━━━━━ DATA TO USE

(** * RPS AI Battle: pose classifier, round state machine and score ledger

    A shallow embedding of [src/App.jsx].  The source file holds two
    successive versions of the React component [App]; they are embedded as
    the modules [AppV1] (the first component, lines 1-241) and [AppV2] (the
    second one, lines 242-579).

    - JavaScript numbers that carry pixel coordinates are kept abstract: the
      classifier is written over any type [number] with a strict comparison, a
      subtraction and integer literals (class [JsNum]); the instances are
      exact integers ([Z]) and IEEE-754 binary64 ([float], what a JavaScript
      engine computes with).
    - The draw of the AI move is [Draw64.aiIdx], the floor of a binary64
      product; the reveal callback takes a rational draw [r] that stands for
      a third of that product ([Draw64.seed]).
    - A JavaScript expression that may throw evaluates to a [completion].
    - React state is the record [AppState]; a handler is the list of
      [Action]s it performs, in program order; the runtime (state setters,
      [setTimeout], the two countdown effects) is the interpreter [dispatch]. *)

From Stdlib Require Import ZArith QArith Qround Floats Uint63 Lia Lqa.
From stdpp Require Import base option list strings.

Local Open Scope string_scope.
Local Open Scope list_scope.

(** ** JavaScript numbers, as far as the classifier uses them *)

Class JsNum (number : Type) := {
  num_lt : number -> number -> bool;   (* [a < b] *)
  num_sub : number -> number -> number;   (* [a - b] *)
  num_lit : Z -> number             (* an integer literal *)
}.

(** [a > b] is [b < a] on numbers (both are false on NaN). *)
Definition num_gt {number : Type} `{JsNum number} (a b : number) : bool := num_lt b a.

#[export] Instance Z_JsNum : JsNum Z :=
  {| num_lt := Z.ltb; num_sub := Z.sub; num_lit := fun z => z |}.

Definition float_of_Z (z : Z) : float :=
  if (z <? 0)%Z then PrimFloat.opp (PrimFloat.of_uint63 (Uint63.of_Z (- z)))
  else PrimFloat.of_uint63 (Uint63.of_Z z).

#[export] Instance float_JsNum : JsNum float :=
  {| num_lt := PrimFloat.ltb; num_sub := PrimFloat.sub; num_lit := float_of_Z |}.

(** Subtracting the larger literal gives the lower bound: what the two
    thresholds 50 and 40 need of the arithmetic to be comparable. *)
Class ThresholdMonotone (number : Type) `{JsNum number} : Prop :=
  lt_sub_50_40 : forall a w : number,
    num_lt a (num_sub w (num_lit 50)) = true -> num_lt a (num_sub w (num_lit 40)) = true.

#[export] Instance Z_ThresholdMonotone : ThresholdMonotone Z.
Proof. intros a w. cbn. rewrite !Z.ltb_lt. lia. Qed.

(** ** Completions: a value, or a thrown TypeError *)

Inductive completion (A : Type) : Type :=
| Normal (a : A)
| TypeError.
Arguments Normal {A} a.
Arguments TypeError {A}.

#[export] Instance completion_ret : MRet completion := fun A a => Normal a.
#[export] Instance completion_bind : MBind completion := fun A B f m =>
  match m with
  | Normal a => f a
  | TypeError => TypeError
  end.

Fixpoint mapC {A B : Type} (f : A -> completion B) (l : list A) : completion (list B) :=
  match l with
  | [] => Normal []
  | a :: l' => b ← f a; bs ← mapC f l'; Normal (b :: bs)
  end.

(** ** Landmarks *)

Record Keypoint (number : Type) : Type := { kp_x : number; kp_y : number }.
Arguments kp_x {number} k.
Arguments kp_y {number} k.
Arguments Build_Keypoint {number} kp_x kp_y.

(** [keypoints[i].y]: reading [.y] of [undefined] throws. *)
Definition prop_y {number : Type} (k : option (Keypoint number)) : completion number :=
  match k with
  | Some p => Normal (kp_y p)
  | None => TypeError
  end.

(** [hands[0]]: one detected hand. *)
Record Hand (number : Type) : Type := { keypoints : list (Keypoint number) }.
Arguments keypoints {number} h.
Arguments Build_Hand {number} keypoints.

(** The move labels of the second component, line 247. *)
Definition MOVES : list string := ["Rock ✊"; "Paper 🖐️"; "Scissors ✌️"].

(** ** The first component (lines 1-241) *)

Module AppV1.
Section Classifier.
Context {number : Type} `{JsNum number}.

━━━━━━━━━━

# [DIRECTIONS FOR THIS TASK]
Go through the records and repeat each one exactly as written.

# [ANSWER FOR THE TASK]
(** * RPS AI Battle: pose classifier, round state machine and score ledger

    A shallow embedding of [src/App.jsx].  The source file holds two
    successive versions of the React component [App]; they are embedded as
    the modules [AppV1] (the first component, lines 1-241) and [AppV2] (the
    second one, lines 242-579).

    - JavaScript numbers that carry pixel coordinates are kept abstract: the
      classifier is written over any type [number] with a strict comparison, a
      subtraction and integer literals (class [JsNum]); the instances are
      exact integers ([Z]) and IEEE-754 binary64 ([float], what a JavaScript
      engine computes with).
    - The draw of the AI move is [Draw64.aiIdx], the floor of a binary64
      product; the reveal callback takes a rational draw [r] that stands for
      a third of that product ([Draw64.seed]).
    - A JavaScript expression that may throw evaluates to a [completion].
    - React state is the record [AppState]; a handler is the list of
      [Action]s it performs, in program order; the runtime (state setters,
      [setTimeout], the two countdown effects) is the interpreter [dispatch]. *)

From Stdlib Require Import ZArith QArith Qround Floats Uint63 Lia Lqa.
From stdpp Require Import base option list strings.

Local Open Scope string_scope.
Local Open Scope list_scope.

(** ** JavaScript numbers, as far as the classifier uses them *)

Class JsNum (number : Type) := {
  num_lt : number -> number -> bool;   (* [a < b] *)
  num_sub : number -> number -> number;   (* [a - b] *)
  num_lit : Z -> number             (* an integer literal *)
}.

(** [a > b] is [b < a] on numbers (both are false on NaN). *)
Definition num_gt {number : Type} `{JsNum number} (a b : number) : bool := num_lt b a.

#[export] Instance Z_JsNum : JsNum Z :=
  {| num_lt := Z.ltb; num_sub := Z.sub; num_lit := fun z => z |}.

Definition float_of_Z (z : Z) : float :=
  if (z <? 0)%Z then PrimFloat.opp (PrimFloat.of_uint63 (Uint63.of_Z (- z)))
  else PrimFloat.of_uint63 (Uint63.of_Z z).

#[export] Instance float_JsNum : JsNum float :=
  {| num_lt := PrimFloat.ltb; num_sub := PrimFloat.sub; num_lit := float_of_Z |}.

(** Subtracting the larger literal gives the lower bound: what the two
    thresholds 50 and 40 need of the arithmetic to be comparable. *)
Class ThresholdMonotone (number : Type) `{JsNum number} : Prop :=
  lt_sub_50_40 : forall a w : number,
    num_lt a (num_sub w (num_lit 50)) = true -> num_lt a (num_sub w (num_lit 40)) = true.

#[export] Instance Z_ThresholdMonotone : ThresholdMonotone Z.
Proof. intros a w. cbn. rewrite !Z.ltb_lt. lia. Qed.

(** ** Completions: a value, or a thrown TypeError *)

Inductive completion (A : Type) : Type :=
| Normal (a : A)
| TypeError.
Arguments Normal {A} a.
Arguments TypeError {A}.

#[export] Instance completion_ret : MRet completion := fun A a => Normal a.
#[export] Instance completion_bind : MBind completion := fun A B f m =>
  match m with
  | Normal a => f a
  | TypeError => TypeError
  end.

Fixpoint mapC {A B : Type} (f : A -> completion B) (l : list A) : completion (list B) :=
  match l with
  | [] => Normal []
  | a :: l' => b ← f a; bs ← mapC f l'; Normal (b :: bs)
  end.

(** ** Landmarks *)

Record Keypoint (number : Type) : Type := { kp_x : number; kp_y : number }.
Arguments kp_x {number} k.
Arguments kp_y {number} k.
Arguments Build_Keypoint {number} kp_x kp_y.

(** [keypoints[i].y]: reading [.y] of [undefined] throws. *)
Definition prop_y {number : Type} (k : option (Keypoint number)) : completion number :=
  match k with
  | Some p => Normal (kp_y p)
  | None => TypeError
  end.

(** [hands[0]]: one detected hand. *)
Record Hand (number : Type) : Type := { keypoints : list (Keypoint number) }.
Arguments keypoints {number} h.
Arguments Build_Hand {number} keypoints.

(** The move labels of the second component, line 247. *)
Definition MOVES : list string := ["Rock ✊"; "Paper 🖐️"; "Scissors ✌️"].

(** ** The first component (lines 1-241) *)

Module AppV1.
Section Classifier.
Context {number : Type} `{JsNum number}.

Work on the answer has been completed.